Records contained in a dataset:
◇ ◇ ◇ ◇ ◇

(* ===== verification/Flows.v ===== *)
(** * Code that calls other blocks, and where it leads

    [xexec call]: executing a log when a patchable call is answered by
    [call].  [flows f Q c m]: the code the operation [f] emits in the context
    [c], executed from [m], leads to a flow [fl] with [Q a fl c'] - control
    falls through, a patched jump is taken, or the function returns. *)
From S2P Require Import Prelude Lir Hamt Jit Queues StackCache Uxn MicroOps Opcodes Compile Invariant CacheSafety OpcodeSafety BlockSafety Machine StackSim PopSim OperandSim StepSim MemSim DivSim FetchSim OpcodeCorrect ExitSim Emission.
Local Open Scope jit_scope.

(** ** Calls *)

Section Calls.
Context {SL : Sljit} {HO : Host}.

(** The machine after a call that returned [v]: the saved registers are kept,
    the scratch registers hold anything. *)
Definition returned (v : Z) (m : mach) : mach :=
  mkMach (fun r => match r with SR O => wrap v | SR _ => wrap (clobber r) | SS _ => regs m r end)
    (mem m) (flags m).

Context (call : nat -> mach -> option (Z * mach)).

Definition after_call (o : option (Z * mach)) : flow :=
  match o with Some (v, m) => Run (returned v m) | None => Stuck end.

Definition xstep (B : gmap nat nat) (f : flow) (i : lir) : flow :=
  match f, i with
  | Run m, LCall j _ => after_call (call j m)
  | _, _ => exec_step B f i
  end.

Definition xexec (B : gmap nat nat) (c : list lir) (f : flow) : flow := fold_left (xstep B) c f.

Lemma xexec_app B c1 c2 f : xexec B (c1 ++ c2) f = xexec B c2 (xexec B c1 f).
Proof. apply fold_left_app. Qed.

(** Control has left the code. *)
Definition final (f : flow) : Prop :=
  match f with Leave _ _ | Return _ _ | Stuck => True | _ => False end.

Lemma xexec_final B c f : final f -> xexec B c f = f.
Proof. unfold xexec. destruct f; try done; intros _; by induction c. Qed.

(** A taken jump passes over code without its label. *)
Lemma xexec_skip B c l m : LLabel l ∉ c -> xexec B c (Skip l m) = Skip l m.
Proof.
  unfold xexec. induction c as [|i c IH]; [done|]. rewrite not_elem_of_cons. intros [Hi Hc].
  cbn [fold_left xstep exec_step]. destruct i; try (by apply IH). rewrite decide_False; [by apply IH|].
  by intros ->.
Qed.

(** Without calls it is [exec]. *)
Lemma xexec_exec B c f : (forall j m, exec B c f <> Calling j m) -> xexec B c f = exec B c f.
Proof.
  revert f. induction c as [|i c IH]; intros f Hn; [done|]. unfold exec, xexec in *. cbn [fold_left] in *.
  rewrite <- IH by done. f_equal. destruct f as [m| | | | |]; try done. destruct i; try done.
  exfalso. apply (Hn j m). cbn. clear. by induction c.
Qed.

(** ** Where the code of an operation leads *)

Definition flows {A} (f : J A) (Q : A -> flow -> buxn_jit_ctx_t -> Prop) (c : buxn_jit_ctx_t) (m : mach) :
    Prop :=
  bound_ok (comp c) ->
  wp f (fun a c' => bound_ok (comp c') /\ binds (comp c) ⊆ binds (comp c') /\ exists new fl,
    code (comp c') = code (comp c) ++ new /\
    (forall B, binds (comp c') ⊆ B -> xexec B new (Run m) = fl) /\ Q a fl c') c.

Lemma flows_mono {A} (f : J A) (Q Q' : A -> flow -> _ -> Prop) c m :
  flows f Q c m -> (forall a fl c', Q a fl c' -> Q' a fl c') -> flows f Q' c m.
Proof.
  intros Hf HQ H0. eapply wp_mono; [by apply Hf|].
  intros a c' (? & ? & new & fl & ? & ? & ?). split_and!; try done. exists new, fl. auto.
Qed.

Lemma flows_wp {A} (f : J A) Q P c m :
  flows f Q c m -> wp f P c -> flows f (fun a fl c' => Q a fl c' /\ P a c') c m.
Proof.
  intros Hf Hp H0. specialize (Hf H0). unfold wp in *. destruct (f c) as [[a c']| |]; [|done|done].
  destruct Hf as (? & ? & new & fl & ? & ? & ?). split_and!; try done. exists new, fl. auto.
Qed.

(** Code that falls through first. *)
Lemma flows_bind {A B} (f : J A) (k : A -> J B) Q c m :
  hwp f (fun a c' m' => flows (k a) Q c' m') c m -> flows (bind f k) Q c m.
Proof.
  intros Hf H0. apply wp_bind. eapply wp_mono; [by apply Hf|].
  intros a c1 (m1 & [[Hb1 (n1 & E1 & R1)] H1] & Hk). eapply wp_mono; [by apply Hk|].
  intros b c2 (H2 & Hb2 & n2 & fl & E2 & R2 & HQ). split; [done|]. split; [by etrans|].
  exists (n1 ++ n2), fl. split; [by rewrite E2, E1, app_assoc|]. split; [|done].
  intros B0 HB. rewrite xexec_app. assert (exec B0 n1 (Run m) = Run m1) as E by (apply R1; by etrans).
  rewrite (xexec_exec B0 n1), E; [by apply R2|]. intros. by rewrite E.
Qed.

Lemma flows_hwp {A} (f : J A) (Q : A -> flow -> _ -> Prop) c m :
  hwp f (fun a c' m' => Q a (Run m') c') c m -> flows f Q c m.
Proof.
  intros Hf H0. eapply wp_mono; [by apply Hf|].
  intros a c1 (m1 & [[Hb1 (n1 & E1 & R1)] H1] & HQ). split_and!; try done.
  exists n1, (Run m1). split; [done|]. split; [|done]. intros B0 HB. rewrite xexec_exec; [by apply R1|].
  intros. by rewrite R1.
Qed.

Lemma flows_exits {A} (f : J A) Q c m :
  exits f (fun fl c' => (forall j m', fl <> Calling j m') /\ Q fl c') c m -> flows f (fun _ => Q) c m.
Proof.
  intros Hf H0. eapply wp_mono; [by apply Hf|].
  intros a c1 (Hb & Hs & n & fl & E & R & _ & Hn & HQ). split_and!; try done.
  exists n, fl. split; [done|]. split; [|done]. intros B0 HB. rewrite xexec_exec; [by apply R|].
  intros. by rewrite R.
Qed.

(** More compilation after control has left. *)
Lemma flows_then {A B} (f : J A) (k : A -> J B) (Q : B -> flow -> _ -> Prop) c m :
  flows f (fun a fl c' => final fl /\ Logs (k a) /\
    (bound_ok (comp c') -> wp (k a) (fun b c2 => bound_ok (comp c2) /\ Q b fl c2) c')) c m ->
  flows (bind f k) Q c m.
Proof.
  intros Hf H0. apply wp_bind. eapply wp_mono; [by apply Hf|].
  intros a c1 (H1 & Hb1 & n1 & fl & E1 & R1 & Hfin & Hl & Hk). specialize (Hk H1).
  unfold wp in *. destruct (k a c1) as [[b c2]| |] eqn:E; [|done|done]. destruct Hk as [Hb2 HQ].
  apply (logs_grown _ _ _ _ Hl) in E as [_ _ (n2 & E2 & _) Hold _ _]. cbn in *. split; [done|]. split.
  - etrans; [exact Hb1|]. apply map_subseteq_spec. intros j l Hj. by rewrite Hold; [|by eapply H1].
  - exists (n1 ++ n2), fl. split; [by rewrite E2, E1, app_assoc|]. split; [|done]. intros B0 HB.
    rewrite xexec_app, R1; [by apply xexec_final|]. etrans; [|exact HB].
    apply map_subseteq_spec. intros j l Hj. by rewrite Hold; [|by eapply H1].
Qed.
End Calls.

(** ** Machines between two blocks *)

Section Parked.
Context {Lay : VmLayout} {SL : Sljit} {SP : SljitSpec} {HO : Host} {vmb : Z} {LS : LayoutSpec vmb}.

#[local] Abbreviation Rep := (Rep (vmb := vmb)).
#[local] Abbreviation Shows := (Shows (vmb := vmb)).

(** Both stacks and the memory of the state [s] are in the memory of the
    machine. *)
Record Parked (m : mach) (s : vm) : Prop := {
  pk_words : words m;
  pk_bytes : bytes m;
  pk_vm : regs m BUXN_JIT_S_VM = vmb;
  pk_stacks : in_memory (vmb := vmb) m (vm_stacks s);
  pk_ram : forall y, is_u16 y -> ram (vmb := vmb) m y = vm_ram s y;
}.

Definition uncached (c : buxn_jit_ctx_t) : Prop :=
  len (wst_cache c) = 0%nat /\ len (rst_cache c) = 0%nat.

Lemma uncached_live c flag_r : uncached c -> live (get_cache flag_r c) = [].
Proof. intros [Hw Hr]. unfold live. by destruct flag_r; cbn [get_cache]; rewrite ?Hw, ?Hr. Qed.

Lemma rep_parked c m H s :
  Rep c m H (vm_stacks s) -> uncached c -> (forall y, is_u16 y -> ram (vmb := vmb) m y = vm_ram s y) ->
  Parked m s.
Proof.
  intros Hr [Hw Hrt] Hram. split; [apply Hr|apply Hr|apply Hr| |done]. by eapply rep_in_memory.
Qed.

(** Code may start from a parked machine when nothing is cached and the base
    register is not relied on. *)
Lemma parked_rep c m H s :
  Parked m s -> Inv c H -> uncached c -> mem_base c = 0 -> Rep c m H (vm_stacks s).
Proof.
  intros [] Hi Hu Hb. split; [done|..].
  - split; [apply Hi|done|done|done|by left].
  - intros flag_r. rewrite uncached_live by done. apply Forall_nil_2.
  - intros flag_r. unfold on_stack, unflushed. rewrite uncached_live by done.
    split; [apply pk_stacks0|]. exists (vm_stacks s flag_r). split; [done|]. apply pk_stacks0.
  - intros flag_r. rewrite uncached_live by done. apply (layered_all _ true), Forall_nil_2.
Qed.

Lemma parked_returned v m s : Parked m s -> Parked (returned v m) s.
Proof.
  intros [Hw]. split; [|done|done| |done].
  - intros r. cbn. destruct r as [[|i]|i]; [apply word_wrap|apply word_wrap|apply Hw].
  - intros r. by destruct r; apply (pk_stacks0 false) || apply (pk_stacks0 true).
Qed.

(** What is compiled after a call continues from any parked machine. *)
Definition Resumes (c : buxn_jit_ctx_t) : Prop :=
  (exists H, Inv c H) /\ uncached c /\ mem_base c = 0.

Lemma resumes_shows c m s : Parked m s -> Resumes c -> pc c = vm_pc s -> Shows c m s.
Proof.
  intros Hp ([H Hi] & Hu & Hb) Hpc. split; [exists H; by apply parked_rep|]. split; [done|apply Hp].
Qed.
End Parked.
(* ===== verification/ControlSim.v ===== *)
(** * The opcodes that leave the straight line, compiled and executed

    [JMP], [JCN], [JSR] and the immediate jumps: their code falls through to
    the next opcode, jumps to the block of the target, or returns the target,
    in the state the specification of UxnControl.v computes. *)
From S2P Require Import Prelude Lir Hamt Jit Queues StackCache Uxn MicroOps Opcodes Compile Invariant CacheSafety OpcodeSafety BlockSafety Machine StackSim PopSim OperandSim StepSim OpcodeSim MemSim DivSim FetchSim OpcodeCorrect ExitSim UxnControl Emission Flows JumpSim.
Local Open Scope jit_scope.

Section ControlSim.
Context {Lay : VmLayout} {SL : Sljit} {SP : SljitSpec} {HO : Host} {vmb : Z} {LS : LayoutSpec vmb}.
Context (call : nat -> mach -> option (Z * mach)).

#[local] Abbreviation Holds := (Holds (vmb := vmb)).
#[local] Abbreviation Shows := (Shows (vmb := vmb)).
#[local] Abbreviation Rep := (Rep (vmb := vmb)).
#[local] Abbreviation elsewhere := (elsewhere (vmb := vmb)).
#[local] Abbreviation ram := (ram (vmb := vmb)).
#[local] Abbreviation flows := (flows call).

(** ** Outcomes *)

(** Where an opcode leads: on to the next one, or away - and back, when the
    jump was a call. *)
Definition Outcome (id : nat) (s : vm) (m0 : mach) (fl : flow) (c' : buxn_jit_ctx_t) : Prop :=
  (exists m, fl = Run m /\ Shows c' m s /\ elsewhere m0 m) \/
  (exists ra, Goes (vmb := vmb) call id s ra m0 fl c' /\
     (ra <> 0 -> pc c' = ra /\ uncached c' /\ exists H, Inv c' H)).
(* ===== verification/DeviceSim.v ===== *)
(** * The device opcodes, compiled and executed

    [dei_sim] and [deo_sim]: the code of [DEI] and [DEO], which calls the
    host's functions through the helpers of src/src/jit.c, does what the
    specification of UxnDevices.v says, for a host that has [HostSpec]. *)
From S2P Require Import Prelude Lir Hamt Jit Queues StackCache Uxn MicroOps Opcodes Compile Invariant CacheSafety OpcodeSafety BlockSafety Machine StackSim PopSim OperandSim StepSim OpcodeSim MemSim DivSim FetchSim OpcodeCorrect ExitSim UxnControl UxnDevices Emission Flows HostSim JumpSim ControlSim ControlOps.
Local Open Scope jit_scope.

Section DeviceSim.
Context {Lay : VmLayout} {SL : Sljit} {SP : SljitSpec} {HO : Host} {vmb : Z} {LS : LayoutSpec vmb}.
Context {DM : DevModel} {HS : HostSpec vmb}.

#[local] Abbreviation Holds := (Holds (vmb := vmb)).
#[local] Abbreviation Rep := (Rep (vmb := vmb)).
#[local] Abbreviation ram := (ram (vmb := vmb)).
#[local] Abbreviation Image := (Image (vmb := vmb)).
#[local] Abbreviation saved := (saved (vmb := vmb)).
#[local] Abbreviation off_stacks := (off_stacks (vmb := vmb)).
(* ===== verification/SessionInv.v ===== *)
(** * What a run of the JIT keeps

    [queue_inv]: between two entries of the compile queue, each block known is
    recorded with the addresses of its code, and each link it asked for waits
    in the link queue or has been patched.  After the calls of a session the
    blocks form a [linked_cache] ([session_cache]) and every link has been
    patched with the address of the entry it leads to ([session_patches]). *)
From S2P Require Import Prelude Lir Hamt Jit Queues StackCache Uxn MicroOps Opcodes Compile Invariant CacheSafety OpcodeSafety BlockSafety JitSafety Machine StackSim UxnControl Emission Flows JumpSim BlockFlow LinkedRun Session.
Local Open Scope jit_scope.

Section Session.
Context {Lay : VmLayout} {SL : Sljit} {SP : SljitSpec} {HO : Host} {VM : BuxnVm} {CG : CodeGen}.

(** ** The state between two entries *)

Section Blocks.
Context (prog : Z -> Z).

(** A compiler that is at work no more. *)
Definition retired (s : buxn_jit_t) (i : nat) : Prop :=
  ~ (i ∈ e_compiler <$> compile_queue s) /\ (i < length (compilers s))%nat.

(** A link of the block [blk] waits in the link queue, or has been patched. *)
Definition pending (s : buxn_jit_t) (id j : nat) (ty : buxn_jit_link_type_t) (t : Z) : Prop :=
  patches_of id j s = [] /\
  exists b, key_at s b = Some t /\ links_of id j s = [mkEntry ty b id (UJump j)].

Definition patched (s : buxn_jit_t) (known : list (Z * cblock)) (id j : nat)
    (ty : buxn_jit_link_type_t) (t : Z) : Prop :=
  links_of id j s = [] /\ exists blk, (t, blk) ∈ known /\ patches_of id j s = link_patch id j ty blk.

(** What holds of a block once it is compiled. *)
Record block_done (s : buxn_jit_t) (known : list (Z * cblock)) (x : Z * cblock) : Prop := {
  bd_compiled : compiled_at prog (fst x) (snd x);
  bd_keys : forall b t, key_at (jit (cb_end (snd x))) b = Some t -> key_at s b = Some t;
  bd_store : exists b, block_store s !! b = Some (block_of (fst x) (snd x));
  bd_retired : retired s (cb_id (snd x));
  bd_links : forall j ty t, Linked (cb_id (snd x)) j ty t (jit (cb_end (snd x))) ->
    pending s (cb_id (snd x)) j ty t \/ patched s known (cb_id (snd x)) j ty t;
}.

(** [known]: the blocks compiled so far. *)
Record queue_inv (s : buxn_jit_t) (known : list (Z * cblock)) : Prop := {
  qi_ok : jit_ok s;
  qi_prog : vm_memory s = prog;
  qi_once : queued_once s;
  qi_keys : forall b t, key_at s b = Some t -> b ∈ e_block <$> compile_queue s \/ t ∈ fst <$> known;
  qi_new : forall b t, b ∈ e_block <$> compile_queue s -> key_at s b = Some t -> t ∉ fst <$> known;
  qi_nodup : NoDup (fst <$> known);
  qi_links : Forall (fun e => retired s (e_compiler e)) (link_queue s);
  qi_patches : Forall (fun p => retired s (p_compiler p)) (patches s);
  qi_done : Forall (block_done s known) known;
}.

Lemma retired_grows s s' i : grows s s' -> retired s i -> retired s' i.
Proof.
  intros Hg [Hi Hl]. split; [intros [|]%(gr_own _ _ Hg); [done|lia]|].
  pose proof (prefix_length _ _ (gr_compilers _ _ Hg)). lia.
Qed.

Lemma patched_app s known l id j ty t : patched s known id j ty t -> patched s (known ++ l) id j ty t.
Proof.
  intros (Hl & blk & Hin & Hp). split; [done|]. exists blk. split; [|done]. apply elem_of_app. by left.
Qed.

Lemma block_done_app s known l x : block_done s known x -> block_done s (known ++ l) x.
Proof.
  intros []. split; try done. intros j ty t Hl. destruct (bd_links0 j ty t Hl); [by left|right].
  by apply patched_app.
Qed.

(** *** Steps that keep what is known *)

(** The records, the links and the patches of the known blocks stay. *)
Record stays (s s' : buxn_jit_t) (known : list (Z * cblock)) : Prop := {
  qt_keys : forall b t, key_at s b = Some t -> key_at s' b = Some t;
  qt_store : forall b t blk, (t, blk) ∈ known -> block_store s !! b = Some (block_of t blk) ->
    block_store s' !! b = Some (block_of t blk);
  qt_retired : forall i, retired s i -> retired s' i;
  qt_links : forall id j, retired s id -> links_of id j s' = links_of id j s;
  qt_patches : patches s' = patches s;
}.

Lemma stays_trans s1 s2 s3 known : stays s1 s2 known -> stays s2 s3 known -> stays s1 s3 known.
Proof.
  intros [] []. split; auto; try congruence. intros id j Hr. rewrite qt_links1, qt_links0; auto.
Qed.

Lemma block_done_stays s s' known x : x ∈ known -> stays s s' known -> block_done s known x -> block_done s' known x.
Proof.
  intros Hin Hq [Hc Hk [b Hb] Hr Hl]. destruct x as [t0 blk0]. cbn [fst snd] in *. split; cbn [fst snd].
  - done.
  - intros b1 t Hb1. by apply (qt_keys _ _ _ Hq), Hk.
  - exists b. by apply (qt_store _ _ _ Hq).
  - by apply (qt_retired _ _ _ Hq).
  - assert (forall j, patches_of (cb_id blk0) j s' = patches_of (cb_id blk0) j s) as Ep
      by (intros j; unfold patches_of; by rewrite (qt_patches _ _ _ Hq)).
    intros j ty t Hlk. unfold pending, patched. rewrite Ep, (qt_links _ _ _ Hq _ j Hr).
    destruct (Hl j ty t Hlk) as [(Hp & b1 & Hk1 & El)|Hp]; [left|by right].
    split; [done|]. exists b1. split; [by apply (qt_keys _ _ _ Hq)|done].
Qed.

Lemma stays_grows s0 s s' known new :
  stays s0 s known -> grows s s' -> link_queue s' = new ++ link_queue s ->
  Forall (fun e => ~ retired s0 (e_compiler e)) new -> stays s0 s' known.
Proof.
  intros Hq Hg El Hn. split.
  - intros b t Hb. by apply (grows_key s), (qt_keys _ _ _ Hq).
  - intros b t blk Hin Hb. apply (qt_store _ _ _ Hq b t blk Hin) in Hb.
    destruct (gr_blocks _ _ Hg) as [l ->]. by apply lookup_app_l_Some.
  - intros i Hi. by apply (retired_grows s), (qt_retired _ _ _ Hq).
  - intros id' j Hr. rewrite <- (qt_links _ _ _ Hq _ j Hr). unfold links_of.
    rewrite El, filter_app, (filter_none _ new); [done|].
    rewrite Forall_forall in Hn. intros e He [Hc _]%is_site_spec. apply (Hn e He). by rewrite Hc.
  - rewrite (gr_patches _ _ Hg). apply Hq.
Qed.

(** Nothing changes but the queue of blocks to compile and the pool. *)
Lemma stays_same s s' known :
  block_store s' = block_store s -> compilers s' = compilers s -> link_queue s' = link_queue s ->
  patches s' = patches s -> (forall i, i ∈ e_compiler <$> compile_queue s' -> i ∈ e_compiler <$> compile_queue s) ->
  stays s s' known.
Proof.
  intros Hb Hc Hl Hp Hq. split; unfold key_at, links_of, retired; rewrite ?Hb, ?Hc, ?Hl; auto.
  intros i [Hi Hn]. auto.
Qed.

(** The code of a block that is not known is recorded. *)
Lemma stays_record f b id k h bo s known pc :
  key_at s b = Some pc -> pc ∉ fst <$> known -> stays s (set_hook_log f (record_block b id k h bo s)) known.
Proof.
  intros Hpc Hn. split; cbn; try done.
  - intros b' t Hb'. unfold key_at in *. cbn. by rewrite key_at_alter.
  - intros b' t blk Hin Hb'. rewrite list_lookup_alter_ne; [done|]. intros ->.
    apply Hn. apply block_of_key in Hb'. assert (t = pc) as -> by congruence.
    apply list_elem_of_fmap. by exists (pc, blk).
  - intros i [Hi Hlen]. split; [done|]. cbn. by rewrite length_insert.
Qed.

(** *** One entry of the queue *)

Lemma bind4_ok {S A} (f g h : M S unit) (k : M S A) s a s4 :
  bind f (fun _ => bind g (fun _ => bind h (fun _ => k))) s = Ok (a, s4) ->
  exists s2 s3, bind f (fun _ => g) s = Ok (tt, s2) /\ h s2 = Ok (tt, s3) /\ k s3 = Ok (a, s4).
Proof.
  unfold bind. destruct (f s) as [[[] s1]| |]; [|done|done]. destruct (g s1) as [[[] s2]| |]; [|done|done].
  destruct (h s2) as [[[] s3]| |] eqn:E; [|done|done]. intros Ek. by exists s2, s3.
Qed.
(** The run of [buxn_jit_compile] taken apart. *)
Lemma compile_parts e pc k s s2 :
  e_union e = UPc pc -> compilers s !! e_compiler e = Some (Some k) -> buxn_jit_compile e s = Ok s2 ->
  exists c1 c2 f, begin_compile (initial_ctx s (e_block e) (e_compiler e) k pc) = Ok (tt, c1) /\
    compile_loop block_fuel c1 = Ok (tt, c2) /\
    s2 = set_hook_log f
      (record_block (e_block e) (e_compiler e) (comp c2) (head_label c2) (body_label c2) (jit c2)).
Proof.
  intros Hu Hc. unfold buxn_jit_compile. rewrite Hu, Hc. cbv zeta. unfold begin_compile.
  generalize prologue, (compile_loop block_fuel). intros f h.
  destruct (bind f _ _) as [[[] c4]| |] eqn:E; [|done|done]. intros [= <-].
  apply bind4_ok in E as (c2 & c3 & E1 & E2 & E3).
  pose proof (wp_finish_block (e_block e) (e_compiler e) c3) as Hw. unfold wp in Hw. rewrite E3 in Hw.
  destruct Hw as [g Hw]. by exists c2, c3, g.
Qed.

Lemma record_key f b id k h bo s i :
  key_at (set_hook_log f (record_block b id k h bo s)) i = key_at s i.
Proof. unfold key_at. cbn. by apply key_at_alter. Qed.

(** The links of a block that has just been compiled. *)
Lemma links_of_linked id s ty b j :
  links_once id s -> mkEntry ty b id (UJump j) ∈ link_queue s ->
  links_of id j s = [mkEntry ty b id (UJump j)].
Proof.
  intros (new & old & E & Hd & Hold) Hin. unfold links_of. rewrite E, filter_app in *.
  rewrite (filter_none _ old), app_nil_r.
  2:{ rewrite Forall_forall in Hold. intros e He [Hc _]%is_site_spec. by apply (Hold e). }
  assert (mkEntry ty b id (UJump j) ∈ new) as Hn.
  { apply elem_of_app in Hin as [|Hin]; [done|]. rewrite Forall_forall in Hold. by apply Hold in Hin. }
  clear Hin E Hold. revert Hn. induction new as [|e new IH]; intros Hn; [by apply elem_of_nil in Hn|].
  cbn [fmap list_fmap] in Hd. apply NoDup_cons in Hd as [He Hd]. apply elem_of_cons in Hn as [<-|Hn].
  - rewrite filter_cons_True by (by apply is_site_spec). f_equal. apply filter_none.
    intros e' He' [_ Hu]%is_site_spec. apply He. cbn [e_union]. rewrite <- Hu. apply list_elem_of_fmap. by exists e'.
  - rewrite filter_cons_False; [by apply IH|]. intros [_ Hu]%is_site_spec. apply He. rewrite Hu.
    apply list_elem_of_fmap. by exists (mkEntry ty b id (UJump j)).
Qed.

Lemma dequeue_inv s known e q :
  queue_inv s known -> compile_queue s = e :: q ->
  exists pc, key_at s (e_block e) = Some pc /\ (pc ∉ (fst <$> known)) /\ ~ retired s (e_compiler e) /\
    (e_block e < length (block_store s))%nat /\ (e_block e ∉ (e_block <$> q)) /\
    queued_once (set_compile_queue (fun _ => q) s).
Proof.
  intros Hinv Eq. pose proof (ok_compile _ (qi_ok _ _ Hinv)) as Hc. rewrite Eq in Hc.
  apply Forall_cons in Hc as [(pc & _ & Hk & _) _]. exists pc. split; [done|].
  destruct (qi_once _ _ Hinv) as [Hnd Hlt]. rewrite Eq in Hnd, Hlt. cbn in Hnd. apply NoDup_cons in Hnd as [Hni Hnd].
  split; [eapply (qi_new _ _ Hinv); [|exact Hk]; rewrite Eq; by left|].
  split; [intros [Hi _]; apply Hi; rewrite Eq; by left|]. split; [apply Hlt; by left|]. split; [done|].
  split; [exact Hnd|]. intros b Hb. apply Hlt. by right.
Qed.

◇ ◇ ◇ ◇ ◇

* EXERCISE: Begin at the first line of the records above and quote every line verbatim through the one that contains "match f with".

* TASK OUTPUT:
(* ===== verification/Flows.v ===== *)
(** * Code that calls other blocks, and where it leads

    [xexec call]: executing a log when a patchable call is answered by
    [call].  [flows f Q c m]: the code the operation [f] emits in the context
    [c], executed from [m], leads to a flow [fl] with [Q a fl c'] - control
    falls through, a patched jump is taken, or the function returns. *)
From S2P Require Import Prelude Lir Hamt Jit Queues StackCache Uxn MicroOps Opcodes Compile Invariant CacheSafety OpcodeSafety BlockSafety Machine StackSim PopSim OperandSim StepSim MemSim DivSim FetchSim OpcodeCorrect ExitSim Emission.
Local Open Scope jit_scope.

(** ** Calls *)

Section Calls.
Context {SL : Sljit} {HO : Host}.

(** The machine after a call that returned [v]: the saved registers are kept,
    the scratch registers hold anything. *)
Definition returned (v : Z) (m : mach) : mach :=
  mkMach (fun r => match r with SR O => wrap v | SR _ => wrap (clobber r) | SS _ => regs m r end)
    (mem m) (flags m).

Context (call : nat -> mach -> option (Z * mach)).

Definition after_call (o : option (Z * mach)) : flow :=
  match o with Some (v, m) => Run (returned v m) | None => Stuck end.

Definition xstep (B : gmap nat nat) (f : flow) (i : lir) : flow :=
  match f, i with
  | Run m, LCall j _ => after_call (call j m)
  | _, _ => exec_step B f i
  end.

Definition xexec (B : gmap nat nat) (c : list lir) (f : flow) : flow := fold_left (xstep B) c f.

Lemma xexec_app B c1 c2 f : xexec B (c1 ++ c2) f = xexec B c2 (xexec B c1 f).
Proof. apply fold_left_app. Qed.

(** Control has left the code. *)
Definition final (f : flow) : Prop :=
  match f with Leave _ _ | Return _ _ | Stuck => True | _ => False end.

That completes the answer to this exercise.